I am familiar with my ‘manic episodes’. I do not believe that they come anything close to what people suffering with bipolars disorder experience. I do not spend all of my money or stay up all night in my mania. During my episodes, which can last a few hours or a few weeks, I tend to work a lot of hours throughout the weekdays and weekend, run a lot of miles twice a day, have difficulty falling and staying asleep, eat too little, eat a little too cleanly, talk quickly, interrupt more aggressively, listen less. It can manifest in one or both of the following mental states: a) an intoxicating senes of godliness which feels euphoric but is highly unstable and b) a very uncomfortable agitation, as though I have more energy than I could ever use up.

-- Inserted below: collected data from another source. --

(** [main] once standard input has been read; [settings], [core] and
    [claudeMd] are the states of [settings.json], [skills/CORE/SKILL.md]
    and [CLAUDE.md]. The [cached] of the identity loader starts as
    [null]. *)
Definition main (raw : json) (settings core claudeMd : File) : Exit :=
  match getProp raw "session_id" with
  | None => quiet
  | Some sid =>
      if negb (truthy sid) then quiet
      else
        let (aiName, c) := Identity.getIdentityName JSON_parse settings JNull in
        let (userName, _) := Identity.getPrincipalName JSON_parse settings c in
        match aiName, userName with
        | Ok ai, Ok user =>
            let parts :=
              ("You are " +:+ display ai +:+ ", " +:+ display user
                 +:+ "'s AI assistant.")
              :: filePart "--- CORE Skill ---" core
              ++ filePart "--- Project Instructions ---" claudeMd in
            say ("<system-reminder>" +:+ nl +:+ Str.join (nl +:+ nl) parts
                   +:+ nl +:+ "</system-reminder>")
        | _, _ => quiet            (* [main().catch] *)
        end
  end.

End WithEnvironment.
End ContextLoader.

(** ** Terms of the further properties *)

Module Terms.
Import Json Host.

(** *** The pattern file *)

(** The lines of a file. *)
Definition linesOf (content : string) : list string :=
  Str.split (ascii_of_nat 10) content.

(** The value of a list entry [- value] of [patterns.yaml]. *)
Definition entryOf (line : string) : string :=
  Validator.stripQuotes (Str.drop 2 (Str.trim line)).

(** A line that is neither blank nor a comment. *)
Definition significant (line : string) : bool :=
  negb (String.eqb (Str.trim line) "" || Str.startsWith (Str.trim line) "#").

(** A list entry: a line that, white space around it aside, starts with
    a hyphen and a space. *)
Definition isEntry (line : string) : bool :=
  Str.startsWith (Str.trim line) "- ".

(** [v] is the value of a list entry among the [lines]. *)
Definition EntryOf (lines : list string) (v : string) : Prop :=
  exists line, In line lines /\ isEntry line = true /\ v = entryOf line.

(** Every rule of [ps] is a list entry of one of the [lines]: a command
    pattern is the entry compiled, a zero-access path the entry expanded,
    a confirm-write path the entry itself. *)
Definition FromLines (home : string)
  (RegExp : string -> string -> option (string -> bool))
  (lines : list string) (ps : Validator.SecurityPatterns) : Prop :=
  (forall p, In p (Validator.blockOf ps) \/ In p (Validator.confirmOf ps) ->
     EntryOf lines (Validator.source p) /\
     RegExp (Validator.source p) "" = Some (Validator.regex p))
  /\ (forall z, In z (Validator.zeroAccessOf ps) ->
        exists v, EntryOf lines v /\ z = Paths.expandPath home v)
  /\ (forall c, In c (Validator.confirmWriteOf ps) -> EntryOf lines c).

(** The scans of the two revisions are in the same section and have
    gathered the same path rules. *)
Definition SamePaths (a : Validator.Scan) (b : LegacyValidator.Scan) : Prop :=
  Validator.currentSection a = LegacyValidator.currentSection b /\
  Validator.currentSubSection a = LegacyValidator.currentSubSection b /\
  Validator.paths (Validator.patterns a)
  = LegacyValidator.paths (LegacyValidator.patterns b).

(** *** Home tokens in paths and commands *)

Definition homeTokens : list string := ["~"; "$HOME"; "${HOME}"].

(** No dollar sign occurs in [s]. *)
Definition dollarFree (s : string) : bool :=
  Str.allChars (fun c => negb (Ascii.eqb c "$")) s.

(** The characters a home token has after its dollar sign. *)
Definition insideToken (c : ascii) : bool :=
  existsb (Ascii.eqb c) [ "{"; "H"; "O"; "M"; "E"; "}" ]%char.

(** A text that no token can run into: its first character is not one a
    token has after its dollar sign. *)
Definition startsApart (x : string) : bool :=
  match x with
  | EmptyString => false
  | String c _ => negb (insideToken c)
  end.

(** The command spells the protected path [target]: as it is, or, when
    it lies below the home directory, with a home token in place of the
    home directory. *)
Definition Spells (home cwd : string) (cmd target : string) : Prop :=
  (exists pre post, cmd = pre +:+ target +:+ post)
  \/ (exists pre post tok r,
        In tok homeTokens /\
        target = Paths.resolve cwd (Paths.expandPath home "~") +:+ "/" +:+ r /\
        cmd = pre +:+ tok +:+ ("/" +:+ r) +:+ post).

(** The answer of the validator to a [Bash] invocation without a
    command. *)
Definition noCommand : Outcome :=
  emit (Verdict Block "Blocked: Bash command is missing or not a string").

(** *** White space around a text *)

(** A text of white space only, ASCII or not. *)
Inductive Blank : string -> Prop :=
| Blank_empty : Blank ""
| Blank_more (w s : string) :
    In w Str.whiteSpace -> Blank s -> Blank (w +:+ s).

(** A character of ASCII. *)
Definition isAsciiChar (c : ascii) : bool := nat_of_ascii c <? 128.

(** ASCII text. *)
Definition isAscii (s : string) : bool := Str.allChars isAsciiChar s.

(** A character of ASCII other than its white space (tab to carriage
    return, and the space). *)
Definition inked (c : ascii) : bool :=
  let n := nat_of_ascii c in
  isAsciiChar c && negb (((9 <=? n) && (n <=? 13)) || (n =? 32)).

(** An ASCII text that is not empty and neither starts nor ends with
    white space. *)
Definition solid (p : string) : bool :=
  isAscii p &&
  match p, String.rev p with
  | String a _, String z _ => inked a && inked z
  | _, _ => false
  end.

(** What [toLowerCase] makes of a text that starts with ASCII: the
    letters [A] to [Z] of that start become [a] to [z] and its other
    characters stay, whatever follows. Every engine does so; beyond ASCII
    the lowering of a letter can depend on its neighbours. *)
Definition LowersAscii (toLowerCase : string -> string) : Prop :=
  forall a b, isAscii a = true ->
    exists b', toLowerCase (a +:+ b) = Str.asciiLower a +:+ b'.

(** No backtick occurs in [s]. *)
Definition fenceFree (s : string) : bool :=
  Str.allChars (fun c => negb (Ascii.eqb c "`")) s.

(** *** Matches *)

(** The comparison function of the sort does not put [b] before [a]. *)
Definition InOrder (a b : SkillEval.ScoredMatch) : Prop :=
  (0 <? SkillEval.compareFn a b)%float = false.

(** The match the loop of [main] keeps for a rule that is not on
    cooldown, if it keeps one. *)
Definition kept (cwd : string)
  (RegExp : string -> string -> option (string -> bool))
  (toLowerCase : string -> string)
  (prompt : string) (d : SkillEval.Defaults) (r : SkillEval.Rule)
  : option SkillEval.ScoredMatch :=
  match SkillEval.type r with
  | SkillEval.proactive =>
      match SkillEval.scoreRule cwd RegExp toLowerCase prompt r
              (SkillEval.defaultWeights d) (SkillEval.defaultThreshold d) with
      | SkillEval.Ok (Some m) => Some m
      | _ => None
      end
  | _ => None
  end.

(** *** Settings *)

(** The settings file cannot be used: it is absent, cannot be read, or is
    not JSON. *)
Definition Unusable (JSON_parse : string -> option json) (file : File)
  : Prop :=
  file = Missing \/ file = Unreadable
  \/ exists text, file = Contents text /\ JSON_parse text = None.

I did say that this pseudo-diagnosis was not news to me, although the clinical term was. What this definition did change for me was the following:
a) once this condition was named explicitly by a professional, albeit informally, I could recognize this transient mental state as just that – a temporary collection of thoughts, feelings and physical sensations. I could see that it does not mean that there is anything I am inherently lacking, or any real energy I need to run off. I understood that it was merely a state of high-mental energy that needed to be assuaged and deescalated. Which brings me to …
b) the insight that ‘using up the energy’ would not deescalate my manic state. Quite the opposite. It would feed the fire and build the momentum of the state. What I needed to do was not to speed up and get busy to ‘run off some steam’, as had been my intuition, but to slow down and do less.
While close friends and my mother might gently express concern during these episodes, suggesting that I “go easy on myself” and “don’t get injured again”, alarm bells were never raised, because from the outside, my behaviour suggests that I am “seizing the day”, “highly motivated” or “hyper-productive”.
‘Type A syndrome’ (TAS) is an ill-defined term. In fact, I don’t believe that it’s a term at all. It is not usually pathologized as I hazard to do here, and is more often used to describe a personality trait, one generally considered beneficial at that. My point in this ‘Part I’ of a series of posts on my experiences and resulting thoughts on TAS is not to claim that it is equivalent to mania. My point is that they share many problematic symptoms, which are glorified in a society obsessed with hyper-productivity. My point, is that hyper-productivity is not necessarily reflective of a happy and well-balanced individual, but can in fact reflect the opposite: someone with cracks in their soul grasping at outward achievement with a desperate, undying, but ultimately misguided hope that it will fill them up and make them feel alright.